Problem: Which lines of the records below contain the word "length"? Copy each of them out.

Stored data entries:

BEGIN

Lemma creates_sys {A} O C (f : Z → fsys → result errno A * fsys) :
  (∀ t s own control, C ⊆ control → careful own control s (f t s).2) → creates O C (sys f).
Proof.
  intros H w _ Hw. unfold sys. destruct (fault (w_time w)).
  - split; [done|done|]. exists []. simpl. rewrite app_nil_r. split_and!; [done|by intros ? ? ?%elem_of_nil|by left|by left].
  - destruct (f _ _) as [r s'] eqn:E. split; [done|done|]. simpl. eexists. split_and!; [done| |by left|by left].
    intros a b [= -> ->]%list_elem_of_singleton. pose proof (H (w_time w) (env (w_time w) (w_fs w)) (w_own w) (w_control w) Hw) as Hc. by rewrite E in Hc.
Qed.

Lemma creates_look {A} O C (f : Z → fsys → result errno A) : creates O C (look f).
Proof. apply creates_sys. intros. apply careful_refl. Qed.

(** ** The calls *)

Lemma entryOf_entries s d name x n : entryOf s d name = Some (x, n) → entriesOf s d !! name = Some x ∧ s !! x = Some n.
Proof. unfold entryOf. destruct (_ !! name); [|done]. destruct (s !! z) eqn:E; [|done]. by intros [= <- <-]. Qed.

Lemma careful_new own control d name n t s s' : entriesOf s d !! name = None →
  addEntry d name (freshInode t s) n s = Some s' → careful own control s s'.
Proof. intros Hn. apply careful_addEntry; [done|left; apply fresh_free]. Qed.

Lemma creates_mkdirAt O C d name : creates O C (mkdirAt d name).
Proof.
  apply creates_sys. intros t s own control _. destruct (entriesOf s d !! name) eqn:E; [apply careful_refl|].
  destruct (addEntry _ _ _ _ _) eqn:A; [by eapply careful_new|apply careful_refl].
Qed.

Lemma creates_createOrOpen O C d name : creates O C (createOrOpen d name).
Proof.
  apply creates_sys. intros t s own control _. destruct (entryOf s d name) as [[x []]|]; try apply careful_refl.
  destruct (entriesOf s d !! name) eqn:E; [apply careful_refl|]. destruct (addEntry _ _ _ _ _) eqn:A; [by eapply careful_new|apply careful_refl].
Qed.

Lemma creates_unlinkAt O C d name : d ∈ C → stageName name = true → creates O C (unlinkAt d name).
Proof.
  intros Hd Hs. apply creates_sys. intros t s own control HC. destruct (s !! d) as [[e| | |]|] eqn:Ed, (entryOf s d name) as [[x []]|]; try apply careful_refl;
    (eapply careful_trans; [apply careful_insert|apply careful_addLinks]);
    intros m Hm; rewrite Ed in Hm; injection Hm as <-; intros k y Hk;
    (destruct (decide (name = k)) as [<-|]; [right; split; [set_solver|done]|left; by rewrite lookup_delete_ne]).
Qed.

Lemma creates_linkAt O C d name d' name' : creates O C (linkAt d name d' name').
Proof.
  apply creates_sys. intros t s own control _. destruct (entryOf s d name) as [[x n]|] eqn:E; [|apply careful_refl].
  apply entryOf_entries in E as [_ Hx].
  destruct (entriesOf s d' !! name') eqn:E', n; try apply careful_refl;
    (destruct (addEntry _ _ _ _ _) eqn:A; [|apply careful_refl]); (eapply careful_trans; [|apply careful_addLinks]);
    (eapply careful_addEntry; [done|right; done|done]).
Qed.

Lemma creates_writeAll O C x data : x ∈ O → creates O C (writeAll x data).
Proof.
  intros Hx w HO HC. unfold writeAll. split; [done|done|]. simpl. eexists. split_and!; [done| |by left|by left].
  intros a b [= -> ->]%list_elem_of_singleton. apply careful_appendTo. set_solver.
Qed.

Lemma addEntry_lookup d name x n s s' : addEntry d name x n s = Some s' → s' !! x ≠ None.
Proof.
  unfold addEntry. destruct (s !! d) as [[e| | |]|]; try done. intros [= <-]. destruct (decide (x = d)) as [->|].
  - by rewrite lookup_insert_eq.
  - by rewrite lookup_insert_ne, lookup_insert_eq.
Qed.

(** The staging file is the server's from the call that made it. *)
Definition ownNew (d : Z) (name : string) : M Z := bindM (createExcl d name) (λ x, bindM (owning x) (λ _, retM x)).

Lemma creates_ownNew O C d name : creates O C (ownNew d name).
Proof.
  intros w HO HC. unfold ownNew, createExcl, sys, bindM.
  assert (grows w {| w_fs := env (w_time w) (w_fs w); w_time := w_time w + 1; w_own := w_own w; w_control := w_control w; w_steps := w_steps w |}) as Hquiet.
  { split; [done|done|]. exists []. simpl. rewrite app_nil_r. split_and!; [done|by intros ? ? ?%elem_of_nil|by left|by left]. }
  assert (∀ s, grows w {| w_fs := s; w_time := w_time w + 1; w_own := w_own w; w_control := w_control w; w_steps := w_steps w ++ [(s, s)] |}) as Hstill.
  { intros s. split; [done|done|]. simpl. eexists. split_and!; [done| |by left|by left].
    intros a b [= -> ->]%list_elem_of_singleton. apply careful_refl. }
  destruct (fault (w_time w)); [exact Hquiet|]. set (s := env _ _).
  destruct (entriesOf s d !! name) eqn:E; simpl; [apply Hstill|].
  destruct (addEntry _ _ _ _ _) eqn:A; simpl; [|apply Hstill].
  split; simpl; [set_solver|done|]. eexists. split_and!; [done| | |by left].
  - intros a b [= -> ->]%list_elem_of_singleton. by eapply careful_new.
  - intros x [->%elem_of_singleton|Hx]%elem_of_union; [right|by left]. do 2 eexists. split; [by apply list_elem_of_singleton|].
    split; [apply fresh_free|by eapply addEntry_lookup].
Qed.

Lemma ownNew_owned w d name x w1 : ownNew d name w = (Ok x, w1) → x ∈ w_own w1.
Proof.
  unfold ownNew, bindM. destruct (createExcl d name w) as [[y|] w2]; [|done]. simpl. intros [= <- <-]. simpl. set_solver.
Qed.

(** A directory is the server's control directory when it was found under the control name. *)
Lemma openDirAt_found d name w x w1 : openDirAt d name w = (Ok x, w1) →
  w_own w1 = w_own w ∧ w_control w1 = w_control w ∧ ∃ s, w_steps w1 = w_steps w ++ [(s, s)] ∧ entriesOf s d !! name = Some x.
Proof.
  unfold openDirAt, look, sys. destruct (fault _); [done|]. destruct (entryOf _ d name) as [[y n]|] eqn:E; [|done].
  apply entryOf_entries in E as [E _]. destruct n; try done. intros [= <- <-]. simpl. eauto.
Qed.

Definition controlOpened : M Z := bindM (openDirAt root controlName) (λ d, bindM (controlling d) (λ _, retM d)).

Lemma controlFD_opened : ∀ w, controlFD w = bindM (look (λ _ _, Ok ())) (λ _, controlOpened) w.
Proof.
  intros w. change (directoryFD controlName false) with
    (bindM (look (λ _ _, Ok ())) (λ _, bindM (retM ()) (λ _, bindM (openDirAt root controlName) retM))).
  unfold controlFD, controlOpened, directoryFD, bindM, retM. change (Split controlName "/") with [controlName].
  cbn [openParts]. unfold bindM, retM, bool_decide. simpl. destruct (look _ w) as [[?|?] ?]; [|done]. by destruct (openDirAt _ _ _) as [[?|?] ?].
Qed.

Lemma creates_controlOpened O C : creates O C controlOpened.
Proof.
  intros w HO HC. unfold controlOpened, bindM. destruct (openDirAt root controlName w) as [[x|e] w1] eqn:E.
  - destruct (openDirAt_found _ _ _ _ _ E) as (Ho & Hc & s & Hs & Hf). split; simpl; [set_solver|set_solver|]. exists [(s, s)].
    split_and!; [done| | |].
    + intros a b [= -> ->]%list_elem_of_singleton. apply careful_refl.
    + intros y Hy. left. set_solver.
    + intros y [->%elem_of_singleton|Hy]%elem_of_union; [right|left; set_solver]. do 2 eexists. split; [by apply list_elem_of_singleton|done].
  - pose proof (creates_look O C (λ _ s, match entryOf s root controlName with
      None => Err ENOENT | Some (x, NDir _) => Ok x | Some _ => Err ENOTDIR end) w HO HC) as H.
    unfold openDirAt in E. by rewrite E in H.
Qed.

Lemma creates_controlFD O C : creates O C controlFD.
Proof.
  intros w HO HC. rewrite controlFD_opened. revert w HO HC. change (creates O C (bindM (look (λ _ _, Ok ())) (λ _, controlOpened))).
  apply creates_bind; [apply creates_look|intros; apply creates_controlOpened].
Qed.

Lemma controlFD_known w d w1 : controlFD w = (Ok d, w1) → d ∈ w_control w1.
Proof.
  rewrite controlFD_opened. unfold bindM, controlOpened, bindM. destruct (look _ w) as [[?|?] w2]; [|done].
  destruct (openDirAt _ _ w2) as [[x|] w3]; [|done]. simpl. intros [= <- <-]. simpl. set_solver.
Qed.

Lemma tryM_ok {A} (m : M A) w a w1 : tryM m w = (Ok (Ok a), w1) → m w = (Ok a, w1).
Proof. unfold tryM. destruct (m w). by intros [= -> ->]. Qed.

(** What runs behind the control directory knows it as such. *)
Lemma creates_with_control {A} O C (f : Z → M A) : (∀ d, creates O ({[d]} ∪ C) (f d)) → creates O C (bindM controlFD f).
Proof.
  intros Hf. apply creates_then; [apply creates_controlFD|]. intros w d w1 HO HC E. exists O, ({[d]} ∪ C).
  destruct (creates_controlFD O C w HO HC) as [Ho Hc _]. rewrite E in Ho, Hc. apply controlFD_known in E. simpl in *.
  split_and!; [set_solver|set_solver|done].
Qed.

Lemma creates_try_control {A} O C (f : result fileError Z → M A) :
  (∀ d, creates O ({[d]} ∪ C) (f (Ok d))) → (∀ e, creates O C (f (Err e))) → creates O C (bindM (tryM controlFD) f).
Proof.
  intros Hf He. apply creates_then; [apply creates_try, creates_controlFD|]. intros w r w1 HO HC E.
  destruct (creates_try O C _ (creates_controlFD O C) w HO HC) as [Ho Hc _]. rewrite E in Ho, Hc. simpl in *. destruct r as [d|e].
  - apply tryM_ok, controlFD_known in E. exists O, ({[d]} ∪ C). split_and!; [set_solver|set_solver|apply Hf].
  - exists O, C. split_and!; [set_solver|set_solver|apply He].
Qed.

Lemma creates_try_own {A} O C d name (f : result fileError Z → M A) :
  (∀ x, creates ({[x]} ∪ O) C (f (Ok x))) → (∀ e, creates O C (f (Err e))) → creates O C (bindM (tryM (ownNew d name)) f).
Proof.
  intros Hf He. apply creates_then; [apply creates_try, creates_ownNew|]. intros w r w1 HO HC E.
  destruct (creates_try O C _ (creates_ownNew O C d name) w HO HC) as [Ho Hc _]. rewrite E in Ho, Hc. simpl in *. destruct r as [x|e].
  - apply tryM_ok, ownNew_owned in E. exists ({[x]} ∪ O), C. split_and!; [set_solver|set_solver|apply Hf].
  - exists O, C. split_and!; [set_solver|set_solver|apply He].
Qed.

(** ** Staging names *)

Lemma substring_front (a b : string) : String.substring 0 (String.length a) (a +:+ b) = a.
Proof. induction a as [|c a IH]; simpl; [by destruct b|by rewrite IH]. Qed.

Lemma rev_app_app (a b acc : string) : String.rev_app (a +:+ b) acc = String.rev_app b (String.rev_app a acc).
Proof. revert acc. induction a as [|c a IH]; intros acc; simpl; [done|apply IH]. Qed.

Lemma stage_of_hex b : String.length b = 32%nat → forallb (λ c, between 48 57 c || between 97 102 c) (codes b) = true →
  stageName ("mcp-" +:+ b +:+ ".tmp") = true.
Proof.
  intros Hl Hh. unfold stageName, HasSuffix.
  assert (String.length ("mcp-" +:+ b +:+ ".tmp") = 40%nat) as -> by (rewrite !length_sapp, Hl; done).
  unfold HasPrefix, String.rev. rewrite prefix_app, !rev_app_app. change (String.rev_app ".tmp" ?s) with ("pmt." +:+ s).
  rewrite (prefix_app (String.rev_app ".tmp" "")).
  change (String.substring 4 32 ("mcp-" +:+ b +:+ ".tmp")) with (String.substring 0 32 (b +:+ ".tmp")). rewrite <- Hl, substring_front, Hl.
  simpl. apply forallb_forall. intros c Hc. rewrite forallb_forall in Hh. specialize (Hh c Hc).
  apply orb_true_iff in Hh as [->| ->]; [done|by rewrite orb_true_r].
Qed.
End Careful.

Create HintDb mcp.
#[export] Hint Resolve creates_ret creates_fail creates_lift creates_atTime creates_look creates_mkdirAt creates_createOrOpen
  creates_linkAt creates_controlFD : mcp.

(** Run by run: a call by its lemma, an answer by cases. *)
Ltac mcp := repeat first [solve [auto with mcp] | apply creates_bind; intros | apply creates_try | progress intros | case_match].

Section Operations.
Context {MC : Machine}.

Lemma creates_openParts O C d parts create : creates O C (openParts d parts create).
Proof. revert d. induction parts as [|part parts IH]; intros d; cbn [openParts]; [apply creates_ret|]. unfold openDirAt. mcp. Qed.

Lemma creates_directoryFD O C p create : creates O C (directoryFD p create).
Proof. unfold directoryFD. pose proof creates_openParts. mcp. Qed.

Lemma creates_readPieces O C x off sizes : creates O C (readPieces x off sizes).
Proof. revert off. induction sizes as [|n sizes IH]; intros off; cbn [readPieces]; mcp. Qed.

Lemma creates_readAt O C d name : creates O C (readAt d name).
Proof. unfold readAt, readRegular. pose proof creates_readPieces. mcp. Qed.

Lemma creates_Read O C p : creates O C (Read p).
Proof. unfold Read. pose proof creates_directoryFD. pose proof creates_readAt. mcp. Qed.

Lemma creates_listEntries O C d p names : creates O C (listEntries d p names).
Proof. induction names as [|name names IH]; cbn [listEntries]; mcp. Qed.

Lemma creates_List `{!SliceSort pathBefore} O C p : creates O C (List p).
Proof. unfold List. pose proof creates_directoryFD. pose proof creates_listEntries. mcp. Qed.

Lemma creates_lock O C : creates O C lock.
Proof.
  assert (∀ n, creates O C (pollLock n)) by (induction n; cbn [pollLock]; mcp). unfold lock. mcp.
Qed.

Lemma creates_removeStages O C d names : d ∈ C → creates O C (removeStages d names).
Proof.
  intros Hd. induction names as [|name names IH]; cbn [removeStages]; [mcp|]. pose proof creates_unlinkAt. mcp.
Qed.

Lemma creates_cleanStages O C : creates O C cleanStages.
Proof.
  apply creates_with_control. intros d. apply creates_bind; [mcp|]. intros names. apply creates_removeStages. set_solver.
Qed.

Lemma creates_Check O C : creates O C Check.
Proof. unfold Check, answer. mcp. Qed.

Lemma creates_thenUnlink {A} O C d name (m : M A) : d ∈ C → stageName name = true → creates O C m → creates O C (thenUnlink d name m).
Proof. intros Hd Hs Hm. unfold thenUnlink. pose proof creates_unlinkAt. mcp. Qed.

END

Written response:
Lemma substring_front (a b : string) : String.substring 0 (String.length a) (a +:+ b) = a.
Lemma stage_of_hex b : String.length b = 32%nat → forallb (λ c, between 48 57 c || between 97 102 c) (codes b) = true →
  assert (String.length ("mcp-" +:+ b +:+ ".tmp") = 40%nat) as -> by (rewrite !length_sapp, Hl; done).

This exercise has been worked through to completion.